#### What is required
Records follow. Pull out every line that contains "MultiPathWayWithFuse".

= Beginning of Section =

Lemma parse_value_answers fuel depth :
  value_answers (Nat.pred fuel) (DIAMOND_MAX_CALL_DEPTH - depth) (json_parse_value fuel depth) \/ fuel = O.
Proof.
  revert depth. induction fuel as [|fuel IH]; intros depth; [by right|]. left. intros text Hb Hn. cbn [Nat.pred] in Hn.
  apply skip_bytes in Hb as Hb'. pose proof (skip_length text) as Hsl. cbn [json_parse_value].
  destruct (json_skip_whitespace text) as [|c rest] eqn:E; [by apply answers_fail|].
  assert (Hlift : forall m : J S (JsonValue Float * list Z),
    answers m (fun r => parsed (DIAMOND_MAX_CALL_DEPTH - depth) (fst r) /\ consumed (c :: rest) (snd r)) ->
    answers m (fun r => parsed (DIAMOND_MAX_CALL_DEPTH - depth) (fst r) /\ consumed text (snd r))).
  { intros m Hm. eapply answers_mono; [exact Hm|]. intros r [H1 H2]. split; [done|]. apply consumed_skip. by rewrite E. }
  apply Hlift. assert (Hrest : consumed (c :: rest) rest) by (apply (consumed_suffix [c]); done).
  cbn [List.length] in Hsl. clear E.
  destruct (c =? 123); [|destruct (c =? 91)].
  3:{ destruct (c =? 34).
      { eapply answers_bind; [apply string_answers, Hrest|]. intros [chars r] [H1 H2]. apply answers_give.
        split; [by constructor|by eapply consumed_trans]. }
      destruct (c =? 116); [apply literal_answers; [constructor|done|done]|].
      destruct (c =? 102); [apply literal_answers; [constructor|done|done]|].
      destruct (c =? 110); [apply literal_answers; [constructor|done|done]|].
      destruct (_ || _); [by apply number_answers|by apply answers_fail]. }
  all: eapply container_answers; [exact Hrest|]; intros Hd.
  all: destruct (IH (Datatypes.S depth)) as [Hv | ->]; [|lia].
  all: replace (DIAMOND_MAX_CALL_DEPTH - depth)%nat with (Datatypes.S (DIAMOND_MAX_CALL_DEPTH - Datatypes.S depth)) by lia.
  all: destruct Hrest as [Hrl Hrb]; pose proof (skip_length rest); pose proof (skip_bytes rest Hrb).
  - unfold json_parse_object_body. apply answers_need, answers_need. destruct (after 125 _) as [more|] eqn:Ea.
    + apply after_spec in Ea. apply answers_give. split; [repeat constructor|]. apply consumed_skip. rewrite Ea in *.
      by apply (consumed_suffix [125]).
    + eapply answers_mono; [apply (object_loop_answers (Nat.pred fuel) _ _ _ _ [] Hv)|]; [done|repeat constructor|lia|lia|].
      intros r [H1 H2]. split; [done|by apply consumed_skip].
  - unfold json_parse_array_body. apply answers_need, answers_need. destruct (after 93 _) as [more|] eqn:Ea.
    + apply after_spec in Ea. apply answers_give. split; [repeat constructor|]. apply consumed_skip. rewrite Ea in *.
      by apply (consumed_suffix [93]).
    + eapply answers_mono; [apply (array_loop_answers (Nat.pred fuel) _ _ _ _ [] Hv)|]; [done|constructor|lia|lia|].
      intros r [H1 H2]. split; [done|by apply consumed_skip].
Qed.
(** * pytorchvideo.models.net: composition wrappers

    A shallow embedding of [pytorchvideo/models/net.py] and the proofs of its
    structural contracts.  The three classes of the file are modelled:

    - [Net]: a list of blocks run one after another;
    - [DetectionBBoxNetwork]: a backbone, a detection head and a final
      [view] of the head's output to two dimensions;
    - [MultiPathWayWithFuse]: one block per pathway over a Python list of
      inputs, updated in place or copied, and an optional fusion.

    Python objects that are shared and mutated (the input list of
    [MultiPathWayWithFuse.forward]) live in a store and are handled by
    reference.  The parameters of the sub-modules are a component of the
    state: [init_net_weights] rewrites them, calling a module reads them. *)

From Stdlib Require Import ZArith String.
From stdpp Require Import base option list gmap.

Local Open Scope Z_scope.

(** ** Exceptions and results *)

(** The Python exceptions the file can raise itself, and [ModuleError] for
    whatever an opaque sub-module raises.  [InvalidReference] is the
    outcome of reading a list that is not in the store; no Python program
    holds such a reference. *)
Inductive exn : Type :=
| AssertionError (msg : string)
| TypeError
| IndexError
| AttributeError
| RuntimeError
| ModuleError (code : nat)
| InvalidReference.

Inductive result (A : Type) : Type :=
| Ok (a : A)
| Err (e : exn).
Arguments Ok {A} a.
Arguments Err {A} e.
(** * Weekly node / miner scan: a shallow embedding of
      [scripts/node_miner_weekly_scan.py] and the properties of its
      reconciliation and classification core.

    Conventions of the embedding.
    - A Python [str] is a Rocq [string]; a character is read as the code
      point of the same number (U+0000 .. U+00FF).
    - A Python [int] is a [Z]; a Python [float] is an IEEE 754 binary64
      value, written as a [spec_float] with precision 53 and [emax] 1024.
    - A Python exception is a constructor of [exn]; a function that can
      raise returns a [result].
    - [urllib.parse.urlparse] is embedded from CPython's [urllib/parse.py]
      (3.11 with the bracketed-host validation), [_checknetloc] included,
      with the NFKC normalization of the characters up to U+00FF; the
      validation of the text between square brackets
      ([_check_bracketed_host], which relies on [ipaddress] and [re]) is a
      parameter of the development.
    - [urllib.request.Request(url)] is embedded as far as it raises:
      [unwrap], [_splittag], the test of [_splittype] for a URL type, and
      the parse of the full URL for the host. *)

From Stdlib Require Import ZArith NArith Ascii String List Bool Lia.
From Stdlib Require Import SpecFloat DecimalString.
From stdpp Require Import gmap strings list sorting.

Local Open Scope string_scope.
Local Open Scope Z_scope.
(** C8, as amended.  An entry whose creation time does not parse is counted
    by the test of the loop, which looks at the length of the listing, and is
    invisible to the scan.  So on a listing beyond the bound in which no
    creation time parses, no pass selects anything.  With the token held, on
    a day whose date exists a year later, and with an id on every entry:
    each pass asks for the deletion of the id the loop holds from before, and
    as long as that is answered 204 and no entry has this id, the listing
    stays as it is and the loop goes on, for any amount of fuel.  [cleanup_files] enters the loop
    with the empty id, so from there it is the empty id that is asked for. *)
Theorem retention_unparseable_spins E (self : SpoController) (tok : string)
    (limit : datetime) (l : list item) (fn oid : string) :
  graph_token self !! "access_token" = Some tok ->
  Datetime.new (year (utcnow E) + 1) (month (utcnow E)) (day (utcnow E)) = Some limit ->
  deletes_succeed E ->
  unparseable E l ->
  MAX_BACKUPS < Z.of_nat (length l) ->
  Forall (fun y => exists i, y !! "id" = Some i /\ i <> oid) l ->
  (forall before y after acc,
     stamp E y = None ->
     Spo.scan E (before ++ y :: after) acc = Spo.scan E (before ++ after) acc)
  /\ (forall acc, Spo.scan E l acc = acc)
  /\ (forall (fuel : nat) (w : world),
        Spo.cleanup_loop E fuel self (utcnow E) l fn oid w
        = (Spin, w ++ replicate fuel (delete_call self tok oid)))
  /\ (forall (fuel : nat) (w : world) (body : gmap string string),
        oid = "" ->
        status_code (http_reply E w (query_call tok (endpoint self))) = 200 ->
        json (http_reply E w (query_call tok (endpoint self)))
          = Some (mk_jdict body (Some l)) ->
        Spo.cleanup_files E fuel self w
        = (Spin,
           w ++ query_call tok (endpoint self)
             :: replicate fuel (delete_call self tok ""))).
Proof.
  intros Htok Hlimit Hok Hun Hbig Hids.
  split; [intros; by apply scan_skips_unparseable|].
  split.
  { intros [[t0 n0] i0].
    destruct (scan_spec E l t0 n0 i0)
      as [[? _]|(before & x & after & t & -> & Hx & _)]; [done|].
    apply Forall_app in Hun as [_ [Hnone _]%Forall_cons]. congruence. }
  split.
  { by apply (cleanup_loop_spins E self tok (utcnow E) limit). }
  intros fuel w body -> Hs Hj.
  rewrite (cleanup_files_run E self tok Htok fuel w body l Hs Hj).
  rewrite (cleanup_loop_spins E self tok (utcnow E) limit Htok Hlimit l "" "" Hok Hun Hbig Hids).
  by rewrite <- app_assoc.
Qed.

(** Five entries that do not parse: three passes, three requests for the
    deletion of the empty id. *)
Lemma retention_unparseable_spins_witness :
  Spo.cleanup_files
    (Sample.site Sample.unreadable (fun _ => 202) (fun _ => 204) 25000000)
    3 Sample.spo []
  = (Spin,
     [] ++ query_call Sample.tok Sample.folder
       :: replicate 3 (delete_call Sample.spo Sample.tok "")).
Proof.
  set (E := Sample.site Sample.unreadable (fun _ => 202) (fun _ => 204) 25000000).
  destruct (retention_unparseable_spins E Sample.spo Sample.tok
              (mk_datetime 2025 5 17 0 0 0) Sample.unreadable "" "")
    as (_ & _ & _ & Hrun).
  - reflexivity.
  - reflexivity.
  - intros w url headers. reflexivity.
  - repeat (constructor; [vm_compute; reflexivity|]). constructor.
  - reflexivity.
  - repeat (constructor; [eexists; split; [reflexivity|discriminate]|]). constructor.
  - apply (Hrun 3%nat [] ∅); reflexivity.
Defined.

(** C8, as stated, names the wrong id once a pass has selected something.
    One backup among five entries that do not parse, every deletion answered
    204.  The first pass selects the backup; after it five entries are left,
    above the bound, and none of them parses.  From there on the loop asks
    for the deletion of [id-a] again, the id the first pass left behind, not
    of the empty id. *)
Lemma retention_stale_id_counterexample :
  unparseable (Sample.site Sample.mixed (fun _ => 202) (fun _ => 204) 25000000)
    Sample.unreadable
  /\ MAX_BACKUPS < Z.of_nat (length Sample.unreadable)
  /\ Spo.cleanup_files (Sample.site Sample.mixed (fun _ => 202) (fun _ => 204) 25000000)
       3 Sample.spo []
     = (Spin,
        [query_call Sample.tok Sample.folder;
         delete_call Sample.spo Sample.tok "id-a";
         delete_call Sample.spo Sample.tok "id-a";
         delete_call Sample.spo Sample.tok "id-a"])
  /\ Spo.cleanup_loop (Sample.site Sample.mixed (fun _ => 202) (fun _ => 204) 25000000)
       2 Sample.spo Sample.today Sample.unreadable "repo_2024-01-01.zip" "id-a"
       [query_call Sample.tok Sample.folder; delete_call Sample.spo Sample.tok "id-a"]
     = (Spin,
        [query_call Sample.tok Sample.folder;
         delete_call Sample.spo Sample.tok "id-a";
         delete_call Sample.spo Sample.tok "id-a";
         delete_call Sample.spo Sample.tok "id-a"])
  /\ delete_call Sample.spo Sample.tok "id-a" <> delete_call Sample.spo Sample.tok "".
Proof.
  split; [|split; [reflexivity|split; [|split]]].
  - repeat (constructor; [vm_compute; reflexivity|]). constructor.
  - vm_compute. reflexivity.
  - vm_compute. reflexivity.
  - vm_compute. discriminate.
Qed.

(** ** The gates of the pipeline *)

(** [validate_info] looks at the names of the attributes, never at what they
    hold, and no name is empty. *)
Lemma validate_info_always_true (self : SpoController) :
  Spo.validate_info self = true.
Proof. reflexivity. Qed.

(** C6.  The check the claim describes is not the check the code makes.
    Started without [SPOBKP_SECRET], the controller holds the empty secret,
    [validate_info] still answers [True], and the pipeline goes on to ask the
    identity provider for a token, over the network. *)
Theorem validate_info_misses_empty_secret :
  secret (Spo.init Sample.site_without_secret) = ""
  /\ Spo.validate_info (Spo.init Sample.site_without_secret) = true
  /\ exists app scopes,
       Main.manage_spo Sample.site_without_secret 5 Sample.archive_path "repo.zip" []
       = (Ret tt, [AcquireTokenSilent app scopes; AcquireTokenForClient app scopes])
       /\ app_client_credential app = ""
       /\ is_network (AcquireTokenForClient app scopes) = true.
Proof.
  split; [reflexivity|]. split; [reflexivity|].
  eexists _, _. split; [vm_compute; reflexivity|]. split; reflexivity.
Qed.

(** *** The upload session *)

(** What [_get_upload_url] returns is read from the body; the status of the
    reply plays no part in it. *)
Lemma get_upload_url_ignores_status E (self : SpoController) (tok : string)
    (dir_id file_name : string) (w : world) :
  graph_token self !! "access_token" = Some tok ->
  let c := Post (Py.split_head "/root:" (endpoint self) +:+ "/items/" +:+ dir_id
                 +:+ ":/" +:+ file_name +:+ ":/createUploadSession")
             {[ "Authorization" := "Bearer " +:+ tok;
                "Content-Type" := "application/json" ]}
             (Spo.url_payload file_name) in
  Spo._get_upload_url E self dir_id file_name w
  = (match json (http_reply E w c) with
     | Some body => Ret (Py.get_str (members body) "uploadUrl")
     | None => Raise JSONDecodeError
     end, w ++ [c]).
Proof.
  intros Htok c. unfold Spo._get_upload_url, mbind, IO_bind, io_bind.
  rewrite (bearer_run self tok Htok). unfold Spo.http_call, Spo.resp_json. fold c.
  by destruct (json _).
Qed.

(** With the empty string for a URL, [upload_file] sends no chunk and
    reports failure. *)
Lemma upload_file_without_url E (self : SpoController)
    (dir_id file_path file_name : string) (w w' : world) :
  Spo._get_upload_url E self dir_id file_name w = (Ret "", w') ->
  Spo.upload_file E self dir_id file_path file_name w = (Ret false, w').
Proof.
  intros Hurl. unfold Spo.upload_file, mbind, IO_bind, io_bind. by rewrite Hurl.
Qed.

(** C7.  The operation does not return the empty string on every status
    outside 200 and 201.  A reply of status 500 whose body carries an
    [uploadUrl]: the URL is returned and the three chunks of the archive are
    sent to it.  A reply of status 502 whose body is not JSON: the operation
    raises instead of returning. *)
Theorem get_upload_url_passes_failed_status :
  status_code (http_reply
                 (Sample.site_with_session
                    (Sample.json_reply 500 {[ "uploadUrl" := Sample.upload_url ]}))
                 [] Sample.session_call) = 500
  /\ Spo._get_upload_url
       (Sample.site_with_session
          (Sample.json_reply 500 {[ "uploadUrl" := Sample.upload_url ]}))
       Sample.spo "01FOLDER" "repo.zip" []
     = (Ret Sample.upload_url, [Sample.session_call])
  /\ Spo.upload_file
       (Sample.site_with_session
          (Sample.json_reply 500 {[ "uploadUrl" := Sample.upload_url ]}))
       Sample.spo "01FOLDER" Sample.archive_path "repo.zip" []
     = (Ret true,
        [Sample.session_call;
         put_at Sample.upload_url 25000000 0;
         put_at Sample.upload_url 25000000 10485760;
         put_at Sample.upload_url 25000000 20971520])
  /\ Spo._get_upload_url (Sample.site_with_session (Sample.reply 502))
       Sample.spo "01FOLDER" "repo.zip" []
     = (Raise JSONDecodeError, [Sample.session_call]).
Proof.
  split; [reflexivity|]. split; [vm_compute; reflexivity|].
  split; vm_compute; reflexivity.
Qed.
(** ** Strings *)
Lemma string_app_cons c s s' : String c s +:+ s' = String c (s +:+ s').
Proof. done. Qed.
Lemma string_append_assoc s1 s2 s3 : (s1 +:+ s2) +:+ s3 = s1 +:+ (s2 +:+ s3).
Proof. induction s1 as [|c s1 IH]; [done|]. by rewrite !string_app_cons, IH. Qed.
Lemma string_length_app s s' : String.length (s +:+ s') = String.length s + String.length s'.
Proof. induction s as [|c s IH]; simpl; [done|]. by rewrite IH. Qed.
Lemma string_append_nil s : s +:+ "" = s.
Proof. induction s as [|c s IH]; [done|]. by rewrite string_app_cons, IH. Qed.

= End of Section =

#### Task answer
    - [MultiPathWayWithFuse]: one block per pathway over a Python list of
    [MultiPathWayWithFuse.forward]) live in a store and are handled by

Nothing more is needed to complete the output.